Holiday Season Brighter for Pulmonary Hypertension Patient After Surgery

By Cynthia (Cindy) Weiss

Laura Floeckher found help for pulmonary hypertension at Mayo Clinic. The holiday season is much brighter this year for Laura Floeckhler, 45, from Orlando, Florida. Laura was diagnosed last Christmas with pulmonary hypertension, a rare disorder of the lungs affecting about 30 in every one million people.

Laura's symptoms started earlier in 2014, when the mother of three began experiencing shortness of breath. Then her legs and ankles began to swell.

As Laura's symptoms worsened, walking became such a struggle that she began filling a cooler with snacks to keep by her bed. "At one point I couldn't walk 10 feet from my bedroom to the kitchen or living room," she says. "Putting on a pair of pants would knock me out for the rest of the day."

On Christmas day 2014, Laura was taken by ambulance to an Orlando community hospital, where she received the diagnosis of pulmonary hypertension. The diagnosis put her on a path to Mayo Clinic and regaining her life.

Difficult to diagnose

Laura was referred to Mayo Clinic's Florida campus, where she met Charles Burger, M.D., director of the Mayo Clinic Center for Pulmonary Hypertension and Vascular Diseases. The center is one of 26 designated centers recognized by the Pulmonary Hypertension Association for its integrative approach to patient care, research and education. With a team of experts, including cardiologists, pulmonologists, interventional radiologists and cardiothoracic surgeons, Mayo is one of the largest centers for treatment of pulmonary hypertension based on patient volumes.

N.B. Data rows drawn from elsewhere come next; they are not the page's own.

(* ===== verification/RestExamples.v ===== *)
(** Two organizations on one control plane: acme with the project web, and zeta with
    the project shop. The theorems on the REST API are instantiated at them. *)

From S2P Require Import Rpc Vmm.
From S2P Require Import Prelude Command Event Externals Ca Db.
From S2P Require Import ApplyCompute ApplyTenancy ApplyIdentity ApplyStorage.
From S2P Require Import Queries Scheduler State RaftStore Examples.
From S2P Require Import Tables StateFacts StoreFacts StateReach StateInv Isolation Auth Rest RestFacts.
From S2P Require Import Reconciler NodeExamples RestGaps.

Import AuthModel.

Definition rx_hash : string := blake3_to_hex (blake3_hash "s3cret").

(** web has the base example's resources and a ready disk; shop has a service account
    with a key, and a NIC; zeta has an administrator. *)
Definition rx_log : list Command :=
  nx_ready ++
  [CreateOrg "x1" ex_now "zeta" "Zeta" ex_contact;
   CreateProject "x2" ex_now "zeta" "shop" "Shop" None;
   CreateServiceAccount "x3" ex_now "sa1" "m1" "shop" "ci" None "admin";
   CreateStaticApiKey "x4" ex_now "key1" "sa1" rx_hash "s3cr" None None "admin";
   CreateAccountByEmail "x5" ex_now "zoe" "zoe@example.org" None;
   CreateMembership "x6" ex_now "m2" "zoe" (ScopeOrg "zeta") OrgAdmin "admin";
   CreateAccountByEmail "x7" ex_now "root" "root@example.org" None;
   BootstrapInitialPlatformAdmin "x8" ex_now "m3" "root";
   CreateNetwork "x9" "net2" ex_now "shop" "lan" true None false None [] [] false;
   CreateNic "x10" "nic9" ex_now "shop" "net2" None None None None [] [] None;
   RegisterNode "x11" "node9" ex_now "host9" "addr" (mkNodeResources 8 8192 100 8 8192 100) ∅].
Definition rx_state : ApiState := ex_run rx_log.

Definition rx_draw (n i : nat) : Draw :=
  (ex_amb, mkFresh ("w" +:+ pretty n +:+ "-" +:+ pretty i) ("id" +:+ pretty n +:+ "-" +:+ pretty i) "" ex_now).
Definition rx_context (id : string) : option AuthContext :=
  account ← accounts (db rx_state) !! id;
  Some (mkAuthContext ex_claims account (list_memberships_for_account (db rx_state) id)).

Example rx_commits : map (λ c, resp_is_error (api_apply ex_amb c rx_state).1.2) rx_log = replicate 25 false.
Proof. vm_compute. reflexivity. Qed.

Lemma rx_keyed : db_keyed (db rx_state).
Proof. exact (proj1 (reachable_wf _ _ _ (reachable_log (ex_log rx_log)))). Qed.

(** ** The service account of shop sends requests *)

Definition rx_request (n : nat) (call : RestCall) : HttpRequest :=
  mkHttpRequest (Some "Bearer mvirt_sa_key1.s3cret") ex_now (rx_draw n) (rx_draw n 8, rx_draw n 9) call.
Definition rx_requests : list HttpRequest :=
  [rx_request 1 (RestCreateNetwork "shop" "dmz" true None false None [] [] false);
   rx_request 2 (RestDeleteVm "vm1");
   rx_request 3 (RestCreateProjectMember "web" "sa1" "project-admin")].
Definition rx_no_jwt : string → result string AuthClaims := λ _, Err "no token".
Definition rx_after (l : list HttpRequest) : ApiState :=
  foldl (λ st rq, (serve (Some rx_no_jwt) None id rq st).2) rx_state l.

(** What each request is answered, and whether shop got its network. *)
Example rx_answers :
  map (λ i, Rpc.map_err into_response (serve (Some rx_no_jwt) None id
                (nth i rx_requests (rx_request 9 (RestDeleteVm ""))) (rx_after (take i rx_requests))).1) (seq 0 3) =
    [Ok tt; Err 403; Err 403]%N ∧
  is_some (networks (db (rx_after rx_requests)) !! "id1-0") = true.
Proof. vm_compute. done. Qed.

Lemma rx_outside : outside (λ a, a = "sa1") "web" (db rx_state).
Proof.
  assert (map_Forall (λ _ m, mb_account_id m = "sa1" →
    confers_admin "web" (org_of "web" (db rx_state)) (mb_scope m) (mb_role m) = false)
    (memberships (db rx_state))) as H.
  { refine (bool_decide_unpack _ _). vm_compute. exact I. }
  intros k m Hm Ho. by apply (H k m).
Qed.

(** The requests of the session are all from [a] and draw fresh ids. *)
Definition sent_by (a : string) (rq : HttpRequest) (st : ApiState) : bool :=
  let '(st1, res) := login (Some rx_no_jwt) None rq st in
  match res with Authenticated ctx => ac_id (ctx_account ctx) == a | _ => true end &&
  is_none (lru_peek (applied_requests st1) (f_request_id (hr_draw rq 0%nat).2)) &&
  is_none (vms (db st1) !! f_id (hr_draw rq 0%nat).2).
Fixpoint session_by (a : string) (l : list HttpRequest) (st : ApiState) : bool :=
  match l with
  | [] => true
  | rq :: l => sent_by a rq st && session_by a l (serve (Some rx_no_jwt) None id rq st).2
  end.
Lemma session_served a l st :
  session_by a l st = true →
  served id rx_no_jwt (λ x, x = a) st (foldl (λ st rq, (serve (Some rx_no_jwt) None id rq st).2) st l).
Proof.
  revert st. induction l as [|rq l IH]; intros st; [intros _; apply served_nil|].
  intros [Hs Hl]%andb_true_iff. apply (served_next _ _ _ rq); [..|by apply IH]; unfold sent_by in Hs;
    destruct (login _ _ _ _) as [st1 res]; apply andb_true_iff in Hs as [[H1 H2]%andb_true_iff H3].
  - cbn. intros ctx ->. by apply bool_decide_eq_true in H1.
  - split; by apply is_none_true.
Qed.


(** ** The gaps *)

Definition rx_admin (k : string) : bool :=
  match memberships (db rx_state) !! k with
  | Some m => (mb_scope m == ScopePlatform) && (mb_role m == PlatformAdmin)
  | None => false
  end.

(** The service account of shop takes the platform administrator's role away. *)
Lemma any_membership_deletable_witness :
  ∃ st', handle true id (rx_draw 1) (rx_context "sa1") (RestDeleteProjectMember "shop" "m3") rx_state = (Ok tt, st') ∧
    memberships (db st') = delete "m3" (memberships (db rx_state)) ∧ rx_admin "m3" = true.
Proof.
  assert (H : is_some (memberships (db rx_state) !! "m3") = true) by (vm_compute; reflexivity).
  apply is_some_true in H as [m Hm].
  destruct (any_membership_deletable id (rx_draw 1) (rx_context "sa1") rx_state "shop" "m3" m) as (st' & H1 & H2);
    [vm_compute; reflexivity|vm_compute; reflexivity|exact Hm|].
  exists st'. split; [exact H1|]. split; [exact H2|]. vm_compute. reflexivity.
Defined.

(** root deletes web, zoe creates it again in zeta: the machine of acme is theirs. *)
Lemma recreated_project_inherits_witness :
  ∃ st1 st2,
    handle true id (rx_draw 1) (rx_context "root") (RestDeleteProject "web") rx_state = (Ok tt, st1) ∧
    handle true id (rx_draw 2) (rx_context "zoe") (RestCreateProject "zeta" "web" "Mine" None) st1 = (Ok tt, st2) ∧
    by_project (rx_context "zoe") (db st2) "web" = true ∧ by_project (rx_context "zoe") (db rx_state) "web" = false ∧
    project_rows "web" (db st2) = project_rows "web" (db rx_state) ∧ is_some (vms (db rx_state) !! "vm1") = true.
Proof.
  assert (H : is_some (projects (db rx_state) !! "web") = true) by (vm_compute; reflexivity).
  apply is_some_true in H as [pj Hpj].
  assert (H : is_some (orgs (db rx_state) !! "zeta") = true) by (vm_compute; reflexivity).
  apply is_some_true in H as [o Ho].
  assert (Ha : by_org (rx_context "root") (pj_org_slug pj) = true).
  { assert (∀ org, by_org (rx_context "root") org = true) as ->; [|done]. intros org. vm_compute. reflexivity. }
  destruct (recreated_project_inherits id (rx_draw 1) (rx_draw 2) (rx_context "root") (rx_context "zoe") rx_state
    "web" pj "zeta" o "Mine") as (st1 & st2 & H1 & H2 & H3 & H4 & _);
    [vm_compute; reflexivity|vm_compute; reflexivity|vm_compute; discriminate|exact rx_keyed|exact Hpj|exact Ho
    |vm_compute; reflexivity|exact Ha|vm_compute; reflexivity|].
  exists st1, st2. split; [exact H1|]. split; [exact H2|]. split; [exact H3|]. split; [vm_compute; reflexivity|].
  split; [exact H4|]. vm_compute. reflexivity.
Defined.


(** root kills the machine of web: it goes on running on its node. *)
Lemma transitions_forget_node_witness :
  ∃ st', handle true id (rx_draw 1) (rx_context "root") (RestKillVm "vm1") rx_state = (Ok tt, st') ∧
    ∀ w, vm_reconcile w "vm1" (nx_ctl st' (nx_plain (nx_vms VsRunning)) []) =
         nx_ctl st' (nx_plain (nx_vms VsRunning)) [].
Proof.
  assert (H : is_some (vms (db rx_state) !! "vm1") = true) by (vm_compute; reflexivity).
  apply is_some_true in H as [vm Hvm].
  destruct (transitions_forget_node id (rx_draw 1) (rx_context "root") rx_state "vm1" vm) as [(st' & vm' & H1 & H2) _];
    [vm_compute; reflexivity|vm_compute; reflexivity|vm_compute; discriminate|exact Hvm|vm_compute; reflexivity|].
  exists st'. split; [exact H1|]. intros w. apply H2. reflexivity.
Defined.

"At one point I couldn't walk 10 feet from my bedroom to the kitchen or living room. Putting on a pair of pants would knock me out for the rest of the day." - Laura Floeckhler

"There are five different categories of pulmonary hypertension, so this can be a very difficult disease to diagnose and treat," says Dr. Burger, who likens the condition to "a kink in a water hose." That causes pressure to build, forcing the right side of the heart to work harder to increase blood flow to the lungs. Eventually, the heart enlarges and fails, Dr. Burger says.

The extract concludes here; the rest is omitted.